[Data excerpts]

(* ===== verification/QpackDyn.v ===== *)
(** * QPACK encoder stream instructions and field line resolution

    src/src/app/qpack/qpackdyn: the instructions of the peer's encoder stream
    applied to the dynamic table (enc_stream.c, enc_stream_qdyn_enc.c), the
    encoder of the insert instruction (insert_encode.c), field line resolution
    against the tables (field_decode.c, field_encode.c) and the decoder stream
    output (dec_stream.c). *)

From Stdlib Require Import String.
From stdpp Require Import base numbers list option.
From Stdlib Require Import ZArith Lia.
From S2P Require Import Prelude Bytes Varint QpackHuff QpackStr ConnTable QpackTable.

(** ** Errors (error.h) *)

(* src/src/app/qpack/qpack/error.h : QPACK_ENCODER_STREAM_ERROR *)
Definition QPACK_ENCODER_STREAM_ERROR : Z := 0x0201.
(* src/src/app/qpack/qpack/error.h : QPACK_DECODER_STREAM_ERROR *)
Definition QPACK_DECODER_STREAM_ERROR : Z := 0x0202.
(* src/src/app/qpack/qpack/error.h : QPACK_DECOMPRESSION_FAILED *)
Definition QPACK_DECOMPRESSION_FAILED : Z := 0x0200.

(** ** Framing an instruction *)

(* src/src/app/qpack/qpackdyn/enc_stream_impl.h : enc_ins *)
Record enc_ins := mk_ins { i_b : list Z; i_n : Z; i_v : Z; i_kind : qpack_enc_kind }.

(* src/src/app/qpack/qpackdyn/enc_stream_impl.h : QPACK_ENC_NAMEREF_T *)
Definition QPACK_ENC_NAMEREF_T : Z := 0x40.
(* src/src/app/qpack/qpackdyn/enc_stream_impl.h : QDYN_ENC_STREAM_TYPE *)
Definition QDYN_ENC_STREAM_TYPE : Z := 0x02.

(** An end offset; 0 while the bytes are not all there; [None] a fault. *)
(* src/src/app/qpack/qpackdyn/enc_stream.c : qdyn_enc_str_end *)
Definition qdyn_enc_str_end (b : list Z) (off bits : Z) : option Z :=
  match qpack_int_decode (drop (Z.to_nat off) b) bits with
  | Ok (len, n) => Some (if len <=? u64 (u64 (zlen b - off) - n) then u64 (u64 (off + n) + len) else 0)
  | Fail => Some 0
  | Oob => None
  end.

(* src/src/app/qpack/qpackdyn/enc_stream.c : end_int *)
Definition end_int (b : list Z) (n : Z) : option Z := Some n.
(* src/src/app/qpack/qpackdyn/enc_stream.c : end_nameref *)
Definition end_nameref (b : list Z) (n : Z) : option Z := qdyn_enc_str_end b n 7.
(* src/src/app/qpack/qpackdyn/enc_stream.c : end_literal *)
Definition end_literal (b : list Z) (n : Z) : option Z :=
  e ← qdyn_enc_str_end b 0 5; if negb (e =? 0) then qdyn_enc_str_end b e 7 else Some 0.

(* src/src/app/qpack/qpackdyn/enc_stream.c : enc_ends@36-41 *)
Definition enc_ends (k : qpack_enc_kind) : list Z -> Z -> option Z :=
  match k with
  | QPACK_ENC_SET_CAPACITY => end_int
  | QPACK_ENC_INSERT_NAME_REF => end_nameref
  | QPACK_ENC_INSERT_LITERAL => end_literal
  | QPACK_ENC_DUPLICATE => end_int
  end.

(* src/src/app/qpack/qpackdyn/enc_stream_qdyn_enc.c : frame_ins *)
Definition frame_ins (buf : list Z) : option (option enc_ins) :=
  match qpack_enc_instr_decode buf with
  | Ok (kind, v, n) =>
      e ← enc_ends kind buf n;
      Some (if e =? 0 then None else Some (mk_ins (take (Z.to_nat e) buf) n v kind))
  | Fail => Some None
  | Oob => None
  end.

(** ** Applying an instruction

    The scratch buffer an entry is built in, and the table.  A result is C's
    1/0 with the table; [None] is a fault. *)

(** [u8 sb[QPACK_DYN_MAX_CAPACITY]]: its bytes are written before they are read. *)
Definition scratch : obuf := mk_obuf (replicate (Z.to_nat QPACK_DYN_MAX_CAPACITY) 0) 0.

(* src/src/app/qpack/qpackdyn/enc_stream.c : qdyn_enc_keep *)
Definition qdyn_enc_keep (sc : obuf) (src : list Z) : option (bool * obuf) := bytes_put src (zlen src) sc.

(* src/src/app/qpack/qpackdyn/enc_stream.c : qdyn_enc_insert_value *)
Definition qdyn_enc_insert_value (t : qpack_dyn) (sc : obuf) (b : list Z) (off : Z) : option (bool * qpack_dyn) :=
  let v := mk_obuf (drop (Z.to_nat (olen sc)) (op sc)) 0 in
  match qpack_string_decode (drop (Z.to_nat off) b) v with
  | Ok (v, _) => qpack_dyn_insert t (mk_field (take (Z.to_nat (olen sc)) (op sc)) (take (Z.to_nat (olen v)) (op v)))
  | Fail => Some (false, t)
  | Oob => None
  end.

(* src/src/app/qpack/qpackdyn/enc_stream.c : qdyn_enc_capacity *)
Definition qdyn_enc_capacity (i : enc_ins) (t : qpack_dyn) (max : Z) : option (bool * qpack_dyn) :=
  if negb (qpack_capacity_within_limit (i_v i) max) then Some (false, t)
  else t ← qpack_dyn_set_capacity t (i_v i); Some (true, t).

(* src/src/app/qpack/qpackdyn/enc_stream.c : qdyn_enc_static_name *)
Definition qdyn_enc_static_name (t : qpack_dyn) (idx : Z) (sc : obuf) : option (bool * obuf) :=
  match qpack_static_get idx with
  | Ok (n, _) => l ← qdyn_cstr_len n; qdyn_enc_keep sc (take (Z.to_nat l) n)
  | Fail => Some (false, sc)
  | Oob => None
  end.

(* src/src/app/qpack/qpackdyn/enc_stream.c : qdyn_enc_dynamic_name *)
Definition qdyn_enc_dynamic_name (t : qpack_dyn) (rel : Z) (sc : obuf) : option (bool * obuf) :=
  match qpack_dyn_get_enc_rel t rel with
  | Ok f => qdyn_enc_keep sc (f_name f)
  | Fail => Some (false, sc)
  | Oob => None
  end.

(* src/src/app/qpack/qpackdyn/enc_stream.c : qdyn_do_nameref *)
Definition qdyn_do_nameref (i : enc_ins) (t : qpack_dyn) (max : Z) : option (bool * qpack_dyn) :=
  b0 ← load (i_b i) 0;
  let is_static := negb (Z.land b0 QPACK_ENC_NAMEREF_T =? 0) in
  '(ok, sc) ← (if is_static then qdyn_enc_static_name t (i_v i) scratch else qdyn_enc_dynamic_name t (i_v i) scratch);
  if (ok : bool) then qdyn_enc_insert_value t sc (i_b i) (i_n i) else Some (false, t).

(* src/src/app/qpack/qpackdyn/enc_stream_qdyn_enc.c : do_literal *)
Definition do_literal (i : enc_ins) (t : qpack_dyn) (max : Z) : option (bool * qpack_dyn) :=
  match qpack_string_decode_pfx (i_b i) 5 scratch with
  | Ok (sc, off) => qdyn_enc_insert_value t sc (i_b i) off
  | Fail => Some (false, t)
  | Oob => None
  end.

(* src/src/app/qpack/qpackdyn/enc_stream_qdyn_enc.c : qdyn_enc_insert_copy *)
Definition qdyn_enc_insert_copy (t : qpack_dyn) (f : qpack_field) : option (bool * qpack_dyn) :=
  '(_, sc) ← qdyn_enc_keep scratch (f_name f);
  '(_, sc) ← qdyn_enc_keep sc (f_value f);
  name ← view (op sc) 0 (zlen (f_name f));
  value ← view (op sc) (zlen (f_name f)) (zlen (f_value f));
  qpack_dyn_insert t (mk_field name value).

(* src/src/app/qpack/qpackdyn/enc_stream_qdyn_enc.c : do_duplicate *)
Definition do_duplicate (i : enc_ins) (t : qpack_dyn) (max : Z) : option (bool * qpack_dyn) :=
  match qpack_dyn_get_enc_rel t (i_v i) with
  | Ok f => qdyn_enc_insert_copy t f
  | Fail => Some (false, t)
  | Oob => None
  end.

[Prompt] Return, exactly, the lines from the first line of the records above to the line containing "From S2P Require", both included.

[Task response]
(* ===== verification/QpackDyn.v ===== *)
(** * QPACK encoder stream instructions and field line resolution

    src/src/app/qpack/qpackdyn: the instructions of the peer's encoder stream
    applied to the dynamic table (enc_stream.c, enc_stream_qdyn_enc.c), the
    encoder of the insert instruction (insert_encode.c), field line resolution
    against the tables (field_decode.c, field_encode.c) and the decoder stream
    output (dec_stream.c). *)

From Stdlib Require Import String.
From stdpp Require Import base numbers list option.
From Stdlib Require Import ZArith Lia.
From S2P Require Import Prelude Bytes Varint QpackHuff QpackStr ConnTable QpackTable.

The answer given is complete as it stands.